Development of Transport Mode Choice Model by Using Adaptive Neuro-Fuzzy Inference System
ridership - mode choice
Travel behavior, Neuro-fuzzy hybrid inference, Multinomial logits, Mode choice, Modal choice, Hybrid models, Choice of transportation, Choice models
Developing precise travel behavior models is important for estimating traffic demand and, consequently, for planning transportation systems. A study is presented that suggests a hybrid model that combines a stochastic model with a neuro-fuzzy inference system. The model is applied for estimating traveler behavior in the context of the problem of transport mode choice. Particularly, the multinomial logit model with neuro-fuzzy utility functions is developed to investigate shopping traveler preferences regarding the modes of bus, subway, and automobile. The model is evaluated by comparing its results with the results of a multinomial logit model. Moreover, the probabilities of selecting a transport mode obtained by applying the two models are compared with the actual transport mode choices, which show better performance of the proposed model.
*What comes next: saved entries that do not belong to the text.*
(** C23. [.iter().enumerate().map(|(i,v)| moms[i]+v)] panics exactly
    when [dst] has more values than [moms]; otherwise it adds [dst] to
    the first cells of [moms], and the result has as many cells as
    [dst]. *)
Theorem accumulate_spec {F} (dop : double_ops F) (moms vals : list F) :
  (length moms < length vals -> accumulate dop moms vals = None) /\
  (length vals <= length moms -> accumulate dop moms vals = Some (zip_with (d_add dop) moms vals)).
Proof.
  split; intros; unfold accumulate.
  - apply accumulate_from_panic; lia.
  - rewrite accumulate_from_ok by lia. by rewrite drop_0.
Qed.

(** C24. The results of the three benchmarks do not depend on what
    [num] and [dst] hold at the start: each run writes every cell of
    [num] before the moments algorithm reads it, and the algorithm
    writes [dst] before [gpu.get] reads it. *)
Theorem random_benchmarks_ignore_num {F} `{Inhabited F} (fo : float_ops F) (dop : double_ops F)
    (of_nat : nat -> F) (moments : list F -> list F) q n nmom src num num' dst dst' :
  Forall (word 64) src -> length src = (4 * q)%nat ->
  length num = (4 * q)%nat -> length num' = (4 * q)%nat ->
  random_benchmarks fo dop of_nat moments (4 * q) n nmom (mk_bench src num dst) =
  random_benchmarks fo dop of_nat moments (4 * q) n nmom (mk_bench src num' dst').
Proof.
  intros Hs Ls L1 L2. destruct n as [|k].
  - reflexivity.
  - unfold random_benchmarks.
    by rewrite (bench_num dop of_nat moments _ (word 64) (4 * q) (4 * q) (S k) nmom
                  (mk_bench src num dst) (mk_bench src num' dst') (launch2x64_laws fo q))
      by (cbn; eauto).
Qed.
In addition, the model demonstrates good performance by estimating a large number of right choices during the validation process. A sensitivity analysis demonstrates the influence of time variations of mode subway on the probabilities of selecting a transport mode. The analysis highlights different behaviors of the models caused by the different utility functions. The results confirm that the proposed model can describe uncertainties regarding traveler decisions on the time of transport mode choice.
Andrade, Katia, Uchida, Kenetsu, Kagaya, Seiichi, (2006). Development of Transport Mode Choice Model by Using Adaptive Neuro-Fuzzy Inference System. Transportation Research Record: Journal of the Transportation Research Board, 1977, pp 8-16.